A greve da Polícia Civil, iniciada no dia 16 de setembro, vai continuar, mesmo com o governo tendo apresentado uma proposta na Assembléia Legislativa. Ontem, a Adpesp (Associação dos Delegados do Estado de São Paulo) reuniu seus membros para discutir a proposta e decidiu não aceitá-la.
A proposta apresentada prevê dois aumentos de 6,5%, um em 2009 e outro em 2010, além de mudanças na aposentadoria e nos benefícios recebidos.
Com a manutenção da greve, uma série de manifestações está marcada para ser realizada hoje em todo o Estado. Os policiais de Franca também devem protestar, o que até agora não ocorreu na cidade, mas não foi divulgado o local e nem o horário.
As manifestações de rua de hoje serão as primeiras desde o confronto entre policiais civis e militares, ocorrido na última quinta-feira, 16, em frente ao Palácio dos Bandeirantes, na capital paulista, onde cerca de 30 pessoas ficaram feridas.

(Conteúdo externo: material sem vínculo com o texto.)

(** * LangChain / Gemini / Pinecone notebook: a shallow embedding

    The notebook [LangChain_Gemini_Pinecone_Project_Explained.ipynb] is a
    sequence of cells that call three external services.  The cells are
    embedded as computations in a small trace-and-exception monad: every
    call that leaves the notebook (an environment lookup, a client
    constructor, a model invocation, a REPL run) appends one event to the
    trace and gets its answer from a [world], which stands for whatever the
    services reply.  A Python exception is the left injection of the result;
    there is no [try] anywhere in the notebook, so [bind] is the only way an
    exception travels. *)

From Stdlib Require Import String Ascii List Bool Arith Lia.
From stdpp Require Import gmap strings list.
Import ListNotations.

Set Warnings "-register-all".

Local Open Scope string_scope.
Local Open Scope list_scope.

(** ** Text

    Python [str] values are modelled as strings of 8-bit characters.  On
    these, [str.lower] sends ['A'..'Z'] to ['a'..'z'] and keeps every other
    character. *)

Module Text.

Definition is_upper (c : ascii) : bool :=
  (65 <=? nat_of_ascii c)%nat && (nat_of_ascii c <=? 90)%nat.

Definition lower_char (c : ascii) : ascii :=
  if is_upper c then ascii_of_nat (nat_of_ascii c + 32) else c.

(** [s.lower()] *)
Fixpoint lower (s : string) : string :=
  match s with
  | EmptyString => EmptyString
  | String c t => String (lower_char c) (lower t)
  end.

Para tentar evitar um novo confronto, o Deinter 3 (Departa-mento de Polícia Judiciária do Interior - Ribeirão Preto) enviou um comunicado à Delegacia Seccional proibindo policiais, mesmo os que estão de folga ou férias, de ir a São Paulo nesta quinta-feira. A Adpesp disse que analisaria o comunicado para avaliar se ele se enquadraria como abuso de autoridade.

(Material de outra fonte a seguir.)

(** * dataloader.js: client profile, geolocation lookup and log transfer

    A shallow embedding of [src/dataloader.js].  Strings are Rocq strings,
    sequences of code units of which the ASCII ones are told apart: what
    the engine does to a string with other code units when it changes case
    is a parameter.  JavaScript values are an inductive type, objects are
    association lists in insertion order, and the asynchronous functions
    live in a small monad that records the console output and the requests
    issued, and carries thrown errors. *)

From Stdlib Require Import ZArith QArith Qabs Qround Bool List Lia.
From Stdlib Require Import Ascii String DecimalString.
Import ListNotations.

Open Scope string_scope.

(** ** String primitives of the host *)

Module Str.

(** [String.prototype.includes]: [t] occurs somewhere in [s]. *)
Fixpoint includes (s t : string) : bool :=
  if String.prefix t s then true
  else match s with
       | EmptyString => false
       | String _ s' => includes s' t
       end.

Definition is_digit (c : ascii) : bool :=
  let n := nat_of_ascii c in (48 <=? n)%nat && (n <=? 57)%nat.

(** The longest run of decimal digits at the head of [s]: the group
    [(\d+)] of the version patterns, which is greedy. *)
Fixpoint take_digits (s : string) : string :=
  match s with
  | String c s' => if is_digit c then String c (take_digits s') else EmptyString
  | EmptyString => EmptyString
  end.

(** [drop n s] is [s] without its first [n] code units. *)
Fixpoint drop (n : nat) (s : string) : string :=
  match n, s with
  | O, _ => s
  | S n', String _ s' => drop n' s'
  | S _, EmptyString => EmptyString
  end.

(** [s.match(/label(\d+)/)?.[1]]: at the leftmost position where [label]
    is followed by one digit at least, the digits; [None] when the pattern
    matches nowhere. *)
Fixpoint match_digits_after (label s : string) : option string :=
  let here :=
    if String.prefix label s
    then take_digits (drop (String.length label) s)
    else EmptyString in
  match here with
  | String _ _ => Some here
  | EmptyString =>
      match s with
      | EmptyString => None
      | String _ s' => match_digits_after label s'
      end
  end.

Definition upper_ascii (c : ascii) : ascii :=
  let n := nat_of_ascii c in
  if (97 <=? n)%nat && (n <=? 122)%nat then ascii_of_nat (n - 32) else c.

(** The case folding of a pattern with the flag [i] and without the flag
    [u]: an ASCII letter goes to its capital, and a code unit outside
    ASCII never folds to an ASCII one. *)
Fixpoint fold_case (s : string) : string :=
  match s with
  | EmptyString => EmptyString
  | String c s' => String (upper_ascii c) (fold_case s')
  end.

(** [/a1|a2|.../i.test(s)] for alternatives that are plain ASCII words. *)
Definition test_any_ci (alternatives : list string) (s : string) : bool :=
  existsb (fun a => includes (fold_case s) (fold_case a)) alternatives.

Fixpoint all_ascii (s : string) : bool :=
  match s with
  | EmptyString => true
  | String c s' => (nat_of_ascii c <? 128)%nat && all_ascii s'
  end.

Definition is_empty (s : string) : bool :=
  match s with EmptyString => true | String _ _ => false end.

(** Decimal digits of an integer, as [Number::toString] prints them. *)
Definition of_Z (z : Z) : string := NilZero.string_of_int (Z.to_int z).

Fixpoint zeros (n : nat) : string :=
  match n with O => EmptyString | S n' => String "0" (zeros n') end.

End Str.

(** ** Classification of the user agent *)

(** Simple function to determine the OS based on the User Agent String. *)
Definition getOperatingSystem (userAgent : string) : string :=
  if Str.includes userAgent "Win" then "Windows"
  else if Str.includes userAgent "Android" then "Android"
  else if Str.includes userAgent "Mac" then "macOS (Apple)"
  else if Str.includes userAgent "Linux" then "Linux"
  else if Str.includes userAgent "CrOS" then "Chrome OS"
  else if Str.includes userAgent "iPhone" || Str.includes userAgent "iPad"
       then "iOS (Apple)"
  else "Unknown/Other".

(** [userAgent.match(/label(\d+)/)?.[1] || ""]. *)
Definition version_after (label userAgent : string) : string :=
  match Str.match_digits_after label userAgent with
  | Some digits => digits
  | None => ""
  end.

(** The last line of [getBrowser]:
    [version ? `${browser} (v${version})` : browser]. *)
Definition browser_label (browser version : string) : string :=
  if Str.is_empty version then browser
  else browser ++ " (v" ++ version ++ ")".

(** Simple function to determine the browser based on the User Agent
    String. *)
Definition getBrowser (userAgent : string) : string :=
  let '(browser, version) :=
    if Str.includes userAgent "Chrome" && negb (Str.includes userAgent "Edg")
    then ("Chrome", version_after "Chrome/" userAgent)
    else if Str.includes userAgent "Firefox"
    then ("Firefox", version_after "Firefox/" userAgent)
    else if Str.includes userAgent "Safari"
            && negb (Str.includes userAgent "Chrome")
    then ("Safari", version_after "Version/" userAgent)
    else if Str.includes userAgent "Edg"
    then ("Edge", version_after "Edg/" userAgent)
    else if Str.includes userAgent "MSIE" || Str.includes userAgent "Trident"
    then ("Internet Explorer", "")
    else ("Unknown", "") in
  browser_label browser version.

(** ** Numbers and values *)

(** A JavaScript number, by its exact value: every finite double is a
    rational.  Negative zero is not told apart from zero: the program
    only tests numbers for truthiness and prints them, and both treat the
    two zeros alike. *)
Inductive number : Type :=
| NaN
| Infinity (negative : bool)
| Finite (q : Q).

(** A value as [JSON.parse] builds it, with [undefined] for what is absent.
    An object lists its own properties, under different keys, in insertion
    order. *)
#[warnings="-register-all"] Inductive jsval : Type :=
| JUndefined
| JNull
| JBool (b : bool)
| JNum (n : number)
| JStr (s : string)
| JArr (elements : list jsval)
| JObj (properties : list (string * jsval)).

(** A thrown [Error] object; the program reads only its [message]. *)
Record JsError : Type := Error { message : string }.

Definition num_truthy (n : number) : bool :=
  match n with
  | NaN => false
  | Infinity _ => true
  | Finite q => negb (Qnum q =? 0)%Z
  end.

(** ToBoolean. *)
Definition truthy (v : jsval) : bool :=
  match v with
  | JUndefined | JNull => false
  | JBool b => b
  | JNum n => num_truthy n
  | JStr s => negb (Str.is_empty s)
  | JArr _ | JObj _ => true
  end.

(** [v === s] for a string [s]. *)
Definition strict_eq_str (v : jsval) (s : string) : bool :=
  match v with
  | JStr t => String.eqb t s
  | _ => false
  end.

Definition is_integer (q : Q) : bool :=
  (Qnum q mod Zpos (Qden q) =? 0)%Z.

Definition ten_pow_21 : Q := inject_Z (10 ^ 21).

Fixpoint lookup (k : string) (l : list (string * jsval)) : jsval :=
  match l with
  | [] => JUndefined
  | (k', v) :: l' => if String.eqb k' k then v else lookup k l'
  end.

(** Writing a property: an existing key keeps its place and takes the new
    value, a new key goes last. *)
Fixpoint set_prop (k : string) (v : jsval) (l : list (string * jsval))
  : list (string * jsval) :=
  match l with
  | [] => [(k, v)]
  | (k', v') :: l' =>
      if String.eqb k' k then (k, v) :: l' else (k', v') :: set_prop k v l'
  end.

Fixpoint indexed {A : Type} (i : Z) (l : list A) : list (string * A) :=
  match l with
  | [] => []
  | x :: l' => (Str.of_Z i, x) :: indexed (i + 1) l'
  end.

Fixpoint chars (s : string) : list jsval :=
  match s with
  | EmptyString => []
  | String c s' => JStr (String c EmptyString) :: chars s'
  end.

(** The own enumerable properties that a spread copies. *)
Definition own_properties (v : jsval) : list (string * jsval) :=
  match v with
  | JObj l => l
  | JArr l => indexed 0 l
  | JStr s => indexed 0 (chars s)
  | _ => []
  end.

(** [{...a, ...b}]. *)
Definition spread (sources : list jsval) : jsval :=
  JObj (fold_left
          (fun acc src =>
             fold_left (fun acc' kv => set_prop (fst kv) (snd kv) acc')
                       (own_properties src) acc)
          sources []).

Definition keys (v : jsval) : list string := map fst (own_properties v).

(** Reading a property of an object literal that the program has built. *)
Definition field (v : jsval) (k : string) : jsval := lookup k (own_properties v).

(** ** The host: browser environment, network and console *)

(** The result of a computation that may throw. *)
Inductive outcome (A : Type) : Type :=
| Return (a : A)
| Throw (e : JsError).
Arguments Return {A} a.
Arguments Throw {A} e.

Record NetworkInformation : Type := {
  effectiveType : option string;
  downlink : option number
}.

(** [navigator]: the three places where a browser may expose the
    connection object, each possibly absent, and the language tag. *)
Record Navigator : Type := {
  nav_userAgent : string;
  nav_connection : option NetworkInformation;
  nav_mozConnection : option NetworkInformation;
  nav_webkitConnection : option NetworkInformation;
  nav_language : option string
}.

Record Screen : Type := { screen_width : Z; screen_height : Z }.

(** The instant [new Date()] of a call, by the two renderings the program
    asks for; the second takes the locale argument, [None] for
    [undefined], and the fixed formatting options, and throws a
    [RangeError] when the host does not accept the argument as a language
    tag, as for the empty string. *)
Record DateNow : Type := {
  toISOString : string;
  toLocaleTimeString : option string -> outcome string
}.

Os grevistas fizeram uma proposta inicial de 60% de aumento, quando o governo ofe-recia apenas 6,2%. Depois da negativa do Estado em negociar, os civis refizeram a proposta, solicitando um aumento de 15% neste ano e dois aumentos de 12%, em 2009 e 2010.
O governo sustentava que não negociaria com grevistas, mas voltou atrás e enviou a nova proposta, que está sob discussão.